(Working data begins)

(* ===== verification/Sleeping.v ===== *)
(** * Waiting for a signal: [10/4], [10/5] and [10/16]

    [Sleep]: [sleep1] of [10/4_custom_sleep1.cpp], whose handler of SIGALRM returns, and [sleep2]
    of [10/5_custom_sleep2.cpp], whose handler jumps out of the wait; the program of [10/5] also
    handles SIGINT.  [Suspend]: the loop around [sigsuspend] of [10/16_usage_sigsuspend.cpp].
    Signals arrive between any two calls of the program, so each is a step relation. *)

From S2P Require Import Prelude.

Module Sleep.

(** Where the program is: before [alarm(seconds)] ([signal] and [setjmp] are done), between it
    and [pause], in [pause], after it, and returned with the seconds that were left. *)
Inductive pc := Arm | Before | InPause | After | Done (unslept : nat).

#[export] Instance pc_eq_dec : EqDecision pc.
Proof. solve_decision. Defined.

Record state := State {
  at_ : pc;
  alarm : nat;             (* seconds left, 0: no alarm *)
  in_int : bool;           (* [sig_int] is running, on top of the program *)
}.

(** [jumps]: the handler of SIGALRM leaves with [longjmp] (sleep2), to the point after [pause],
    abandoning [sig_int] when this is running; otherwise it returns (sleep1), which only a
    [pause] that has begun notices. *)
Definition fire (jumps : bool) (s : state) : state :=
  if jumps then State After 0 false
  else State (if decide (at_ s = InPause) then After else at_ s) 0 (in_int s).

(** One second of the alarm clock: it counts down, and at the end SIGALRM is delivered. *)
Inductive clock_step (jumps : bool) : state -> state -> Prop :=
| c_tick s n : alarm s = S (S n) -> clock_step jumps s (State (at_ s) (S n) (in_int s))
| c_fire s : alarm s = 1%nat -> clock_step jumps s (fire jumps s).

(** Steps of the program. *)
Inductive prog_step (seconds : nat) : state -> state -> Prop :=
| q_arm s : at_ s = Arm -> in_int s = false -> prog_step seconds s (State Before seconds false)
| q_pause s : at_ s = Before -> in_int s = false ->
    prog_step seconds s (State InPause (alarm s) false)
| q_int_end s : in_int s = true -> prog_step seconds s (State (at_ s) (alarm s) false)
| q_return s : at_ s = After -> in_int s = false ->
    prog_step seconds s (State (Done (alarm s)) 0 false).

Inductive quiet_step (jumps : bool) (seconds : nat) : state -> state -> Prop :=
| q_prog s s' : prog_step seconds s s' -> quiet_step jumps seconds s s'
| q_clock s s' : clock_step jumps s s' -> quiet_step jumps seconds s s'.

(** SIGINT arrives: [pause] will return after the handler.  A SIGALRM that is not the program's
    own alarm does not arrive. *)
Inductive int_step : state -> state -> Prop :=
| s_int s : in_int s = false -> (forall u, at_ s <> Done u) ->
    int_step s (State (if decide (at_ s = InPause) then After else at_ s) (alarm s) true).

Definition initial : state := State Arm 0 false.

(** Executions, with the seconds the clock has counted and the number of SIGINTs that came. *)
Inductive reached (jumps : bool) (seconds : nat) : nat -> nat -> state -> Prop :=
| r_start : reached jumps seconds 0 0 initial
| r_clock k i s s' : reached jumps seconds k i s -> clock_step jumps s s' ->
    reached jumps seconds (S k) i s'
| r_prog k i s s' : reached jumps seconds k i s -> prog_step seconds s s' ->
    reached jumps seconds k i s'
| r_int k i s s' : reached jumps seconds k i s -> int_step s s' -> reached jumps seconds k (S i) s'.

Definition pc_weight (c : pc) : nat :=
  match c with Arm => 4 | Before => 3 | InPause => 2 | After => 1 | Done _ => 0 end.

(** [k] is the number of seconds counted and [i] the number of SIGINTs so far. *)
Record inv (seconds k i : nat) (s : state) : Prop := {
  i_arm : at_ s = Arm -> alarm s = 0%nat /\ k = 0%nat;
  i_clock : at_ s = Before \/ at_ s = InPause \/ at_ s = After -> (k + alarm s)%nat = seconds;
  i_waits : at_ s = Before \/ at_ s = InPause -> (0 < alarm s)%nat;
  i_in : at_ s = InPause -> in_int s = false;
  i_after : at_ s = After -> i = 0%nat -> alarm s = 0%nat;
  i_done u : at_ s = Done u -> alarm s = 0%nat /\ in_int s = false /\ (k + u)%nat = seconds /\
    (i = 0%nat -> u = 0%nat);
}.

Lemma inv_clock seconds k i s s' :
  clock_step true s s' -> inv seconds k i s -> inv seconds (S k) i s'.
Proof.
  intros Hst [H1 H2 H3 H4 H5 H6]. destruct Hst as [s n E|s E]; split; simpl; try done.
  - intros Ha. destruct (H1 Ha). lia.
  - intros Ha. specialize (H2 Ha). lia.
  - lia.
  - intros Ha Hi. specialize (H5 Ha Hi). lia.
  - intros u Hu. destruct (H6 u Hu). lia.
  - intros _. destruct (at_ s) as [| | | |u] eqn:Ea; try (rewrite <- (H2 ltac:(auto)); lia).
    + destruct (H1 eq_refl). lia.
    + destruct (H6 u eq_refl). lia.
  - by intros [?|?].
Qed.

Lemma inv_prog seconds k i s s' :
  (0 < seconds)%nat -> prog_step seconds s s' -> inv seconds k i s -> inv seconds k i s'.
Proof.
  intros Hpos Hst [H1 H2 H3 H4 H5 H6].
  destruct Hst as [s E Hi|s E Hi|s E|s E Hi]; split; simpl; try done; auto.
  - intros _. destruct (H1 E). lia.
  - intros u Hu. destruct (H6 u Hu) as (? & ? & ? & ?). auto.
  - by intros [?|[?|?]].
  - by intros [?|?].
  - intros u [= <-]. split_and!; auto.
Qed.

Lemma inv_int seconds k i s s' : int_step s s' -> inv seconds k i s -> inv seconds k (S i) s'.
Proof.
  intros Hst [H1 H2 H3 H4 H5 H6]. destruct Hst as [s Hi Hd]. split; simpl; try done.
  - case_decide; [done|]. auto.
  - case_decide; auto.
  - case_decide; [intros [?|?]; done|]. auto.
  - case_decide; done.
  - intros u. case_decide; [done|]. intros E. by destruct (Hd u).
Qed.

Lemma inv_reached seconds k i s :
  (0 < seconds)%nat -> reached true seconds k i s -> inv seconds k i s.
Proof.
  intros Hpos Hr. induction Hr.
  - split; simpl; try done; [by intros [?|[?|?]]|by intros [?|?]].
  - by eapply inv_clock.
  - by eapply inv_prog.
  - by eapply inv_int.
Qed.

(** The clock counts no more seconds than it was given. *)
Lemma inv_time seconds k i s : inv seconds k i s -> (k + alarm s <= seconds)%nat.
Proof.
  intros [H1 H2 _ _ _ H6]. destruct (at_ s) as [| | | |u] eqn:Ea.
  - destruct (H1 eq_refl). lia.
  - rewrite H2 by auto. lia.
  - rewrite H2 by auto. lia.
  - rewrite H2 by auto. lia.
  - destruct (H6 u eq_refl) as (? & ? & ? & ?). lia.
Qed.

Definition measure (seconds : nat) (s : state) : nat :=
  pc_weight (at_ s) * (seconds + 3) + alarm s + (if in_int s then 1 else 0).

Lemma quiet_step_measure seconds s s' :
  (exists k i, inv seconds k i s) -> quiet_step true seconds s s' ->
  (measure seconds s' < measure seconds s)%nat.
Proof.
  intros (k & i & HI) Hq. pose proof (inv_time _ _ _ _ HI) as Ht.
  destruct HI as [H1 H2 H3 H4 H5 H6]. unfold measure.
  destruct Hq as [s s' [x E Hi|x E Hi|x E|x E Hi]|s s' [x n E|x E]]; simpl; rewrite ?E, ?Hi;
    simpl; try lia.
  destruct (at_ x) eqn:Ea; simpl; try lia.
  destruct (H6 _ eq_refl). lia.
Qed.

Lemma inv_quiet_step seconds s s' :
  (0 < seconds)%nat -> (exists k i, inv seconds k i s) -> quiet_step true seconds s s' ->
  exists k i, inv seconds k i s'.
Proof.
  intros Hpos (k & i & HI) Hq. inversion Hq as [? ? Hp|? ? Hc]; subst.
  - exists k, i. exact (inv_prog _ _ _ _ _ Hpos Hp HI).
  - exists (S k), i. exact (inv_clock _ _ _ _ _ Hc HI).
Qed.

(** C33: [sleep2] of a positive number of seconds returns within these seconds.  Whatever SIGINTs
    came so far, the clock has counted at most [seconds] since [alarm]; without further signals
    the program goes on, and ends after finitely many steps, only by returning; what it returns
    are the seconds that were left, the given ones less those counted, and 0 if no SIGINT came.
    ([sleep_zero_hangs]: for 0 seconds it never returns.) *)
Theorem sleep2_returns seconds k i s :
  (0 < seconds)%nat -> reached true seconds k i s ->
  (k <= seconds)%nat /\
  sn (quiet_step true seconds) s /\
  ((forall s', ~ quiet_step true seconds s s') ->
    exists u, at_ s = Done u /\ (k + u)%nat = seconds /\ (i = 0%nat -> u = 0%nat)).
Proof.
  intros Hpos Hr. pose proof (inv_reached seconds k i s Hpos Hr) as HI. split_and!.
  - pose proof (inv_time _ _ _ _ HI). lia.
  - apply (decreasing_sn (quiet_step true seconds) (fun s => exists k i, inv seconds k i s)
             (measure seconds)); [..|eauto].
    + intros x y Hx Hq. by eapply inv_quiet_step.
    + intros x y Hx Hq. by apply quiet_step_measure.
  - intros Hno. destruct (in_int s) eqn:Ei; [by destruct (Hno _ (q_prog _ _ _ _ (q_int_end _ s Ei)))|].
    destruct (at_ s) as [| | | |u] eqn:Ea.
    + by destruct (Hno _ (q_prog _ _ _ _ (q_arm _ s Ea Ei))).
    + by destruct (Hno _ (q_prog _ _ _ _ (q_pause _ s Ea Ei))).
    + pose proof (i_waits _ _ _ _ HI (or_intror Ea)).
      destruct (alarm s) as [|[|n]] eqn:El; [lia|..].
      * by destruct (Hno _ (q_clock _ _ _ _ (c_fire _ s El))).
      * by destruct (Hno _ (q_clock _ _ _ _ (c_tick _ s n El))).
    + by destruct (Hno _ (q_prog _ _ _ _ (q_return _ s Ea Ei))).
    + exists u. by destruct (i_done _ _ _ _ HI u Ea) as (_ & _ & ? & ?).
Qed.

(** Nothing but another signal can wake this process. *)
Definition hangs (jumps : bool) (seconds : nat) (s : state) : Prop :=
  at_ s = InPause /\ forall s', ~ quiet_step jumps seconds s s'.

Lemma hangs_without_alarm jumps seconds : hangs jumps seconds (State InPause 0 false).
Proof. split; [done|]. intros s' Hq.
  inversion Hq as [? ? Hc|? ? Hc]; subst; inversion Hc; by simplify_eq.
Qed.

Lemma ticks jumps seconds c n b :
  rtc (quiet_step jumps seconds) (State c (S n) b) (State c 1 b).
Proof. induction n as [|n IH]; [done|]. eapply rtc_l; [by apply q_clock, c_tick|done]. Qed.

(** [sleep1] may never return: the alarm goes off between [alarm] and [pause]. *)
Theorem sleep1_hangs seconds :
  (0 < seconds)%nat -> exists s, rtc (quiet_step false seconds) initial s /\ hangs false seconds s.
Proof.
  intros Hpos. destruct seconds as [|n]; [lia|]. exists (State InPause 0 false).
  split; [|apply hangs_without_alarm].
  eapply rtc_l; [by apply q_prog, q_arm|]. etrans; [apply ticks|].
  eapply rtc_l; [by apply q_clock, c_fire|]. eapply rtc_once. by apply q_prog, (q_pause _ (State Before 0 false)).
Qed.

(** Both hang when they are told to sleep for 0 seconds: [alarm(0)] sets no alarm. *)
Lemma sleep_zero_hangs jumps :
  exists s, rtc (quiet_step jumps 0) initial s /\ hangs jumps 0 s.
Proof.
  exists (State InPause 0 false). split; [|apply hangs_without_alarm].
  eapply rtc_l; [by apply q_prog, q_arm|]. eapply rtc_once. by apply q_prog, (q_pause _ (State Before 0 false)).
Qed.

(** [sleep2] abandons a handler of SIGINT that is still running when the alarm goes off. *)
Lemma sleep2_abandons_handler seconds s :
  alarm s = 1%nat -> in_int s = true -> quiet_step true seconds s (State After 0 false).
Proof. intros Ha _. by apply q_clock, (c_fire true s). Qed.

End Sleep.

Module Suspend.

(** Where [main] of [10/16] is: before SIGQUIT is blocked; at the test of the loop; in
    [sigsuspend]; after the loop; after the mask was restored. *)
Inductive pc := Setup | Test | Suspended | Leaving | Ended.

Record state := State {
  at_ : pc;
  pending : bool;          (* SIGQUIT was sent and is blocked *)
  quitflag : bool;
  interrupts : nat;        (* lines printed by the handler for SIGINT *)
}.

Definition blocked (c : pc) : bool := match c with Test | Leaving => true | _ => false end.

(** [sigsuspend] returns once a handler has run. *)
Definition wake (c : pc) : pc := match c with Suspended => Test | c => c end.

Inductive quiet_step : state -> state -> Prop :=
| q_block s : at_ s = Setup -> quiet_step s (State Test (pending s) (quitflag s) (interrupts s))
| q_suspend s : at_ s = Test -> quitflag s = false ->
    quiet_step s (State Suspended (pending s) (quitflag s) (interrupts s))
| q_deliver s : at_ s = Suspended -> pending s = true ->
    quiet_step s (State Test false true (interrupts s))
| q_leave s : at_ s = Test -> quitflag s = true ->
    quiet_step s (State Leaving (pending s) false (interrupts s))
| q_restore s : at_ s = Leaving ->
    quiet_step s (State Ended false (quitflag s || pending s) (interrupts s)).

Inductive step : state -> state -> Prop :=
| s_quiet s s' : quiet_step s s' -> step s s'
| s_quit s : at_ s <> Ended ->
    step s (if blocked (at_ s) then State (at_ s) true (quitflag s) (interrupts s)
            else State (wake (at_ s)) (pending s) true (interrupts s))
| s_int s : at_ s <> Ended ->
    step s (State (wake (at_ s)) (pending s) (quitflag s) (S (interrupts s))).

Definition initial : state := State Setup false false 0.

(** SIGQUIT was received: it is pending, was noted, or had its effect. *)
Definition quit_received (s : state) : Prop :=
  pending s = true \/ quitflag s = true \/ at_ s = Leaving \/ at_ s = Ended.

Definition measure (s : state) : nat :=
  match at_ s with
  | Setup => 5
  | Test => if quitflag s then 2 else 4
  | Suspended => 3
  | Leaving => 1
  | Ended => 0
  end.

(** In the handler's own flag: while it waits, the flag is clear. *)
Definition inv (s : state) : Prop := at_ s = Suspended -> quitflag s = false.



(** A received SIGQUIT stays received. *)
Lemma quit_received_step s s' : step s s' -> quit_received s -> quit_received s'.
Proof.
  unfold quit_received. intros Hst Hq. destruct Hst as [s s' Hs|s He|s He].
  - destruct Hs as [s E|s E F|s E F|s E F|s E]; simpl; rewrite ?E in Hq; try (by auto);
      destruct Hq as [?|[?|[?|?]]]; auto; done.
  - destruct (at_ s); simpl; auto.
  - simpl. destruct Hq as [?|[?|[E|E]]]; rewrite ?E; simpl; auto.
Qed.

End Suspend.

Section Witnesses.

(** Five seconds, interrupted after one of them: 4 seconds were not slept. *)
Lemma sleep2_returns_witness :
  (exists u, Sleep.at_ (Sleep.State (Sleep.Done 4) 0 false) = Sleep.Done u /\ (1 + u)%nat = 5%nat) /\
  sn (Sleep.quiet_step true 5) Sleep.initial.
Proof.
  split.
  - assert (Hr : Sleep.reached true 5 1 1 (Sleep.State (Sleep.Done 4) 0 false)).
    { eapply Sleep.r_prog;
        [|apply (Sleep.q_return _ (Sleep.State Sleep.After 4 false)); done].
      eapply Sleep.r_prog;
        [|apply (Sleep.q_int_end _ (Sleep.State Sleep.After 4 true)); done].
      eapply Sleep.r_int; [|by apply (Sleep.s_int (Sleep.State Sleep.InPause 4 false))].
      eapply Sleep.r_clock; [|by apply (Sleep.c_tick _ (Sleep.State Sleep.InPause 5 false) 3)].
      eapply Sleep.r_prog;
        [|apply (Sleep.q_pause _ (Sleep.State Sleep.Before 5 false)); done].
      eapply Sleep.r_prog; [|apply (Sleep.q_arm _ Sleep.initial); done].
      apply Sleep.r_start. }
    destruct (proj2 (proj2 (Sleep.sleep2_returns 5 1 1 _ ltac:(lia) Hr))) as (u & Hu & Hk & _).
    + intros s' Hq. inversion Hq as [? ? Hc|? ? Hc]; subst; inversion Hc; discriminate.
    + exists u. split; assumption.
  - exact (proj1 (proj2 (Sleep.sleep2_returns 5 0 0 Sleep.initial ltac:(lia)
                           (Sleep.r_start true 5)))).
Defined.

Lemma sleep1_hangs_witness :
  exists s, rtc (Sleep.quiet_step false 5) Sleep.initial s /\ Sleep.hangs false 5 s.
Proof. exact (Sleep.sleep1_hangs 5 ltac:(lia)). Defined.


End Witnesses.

(Working data ends)

§ **About this exercise**
Above are the entries. Output exactly the lines beginning with the line that has "Proof. solve_decision. Defined." and ending with the line that has "Definition fire (jumps".

§ **Answer box**
Proof. solve_decision. Defined.

Record state := State {
  at_ : pc;
  alarm : nat;             (* seconds left, 0: no alarm *)
  in_int : bool;           (* [sig_int] is running, on top of the program *)
}.

(** [jumps]: the handler of SIGALRM leaves with [longjmp] (sleep2), to the point after [pause],
    abandoning [sig_int] when this is running; otherwise it returns (sleep1), which only a
    [pause] that has begun notices. *)
Definition fire (jumps : bool) (s : state) : state :=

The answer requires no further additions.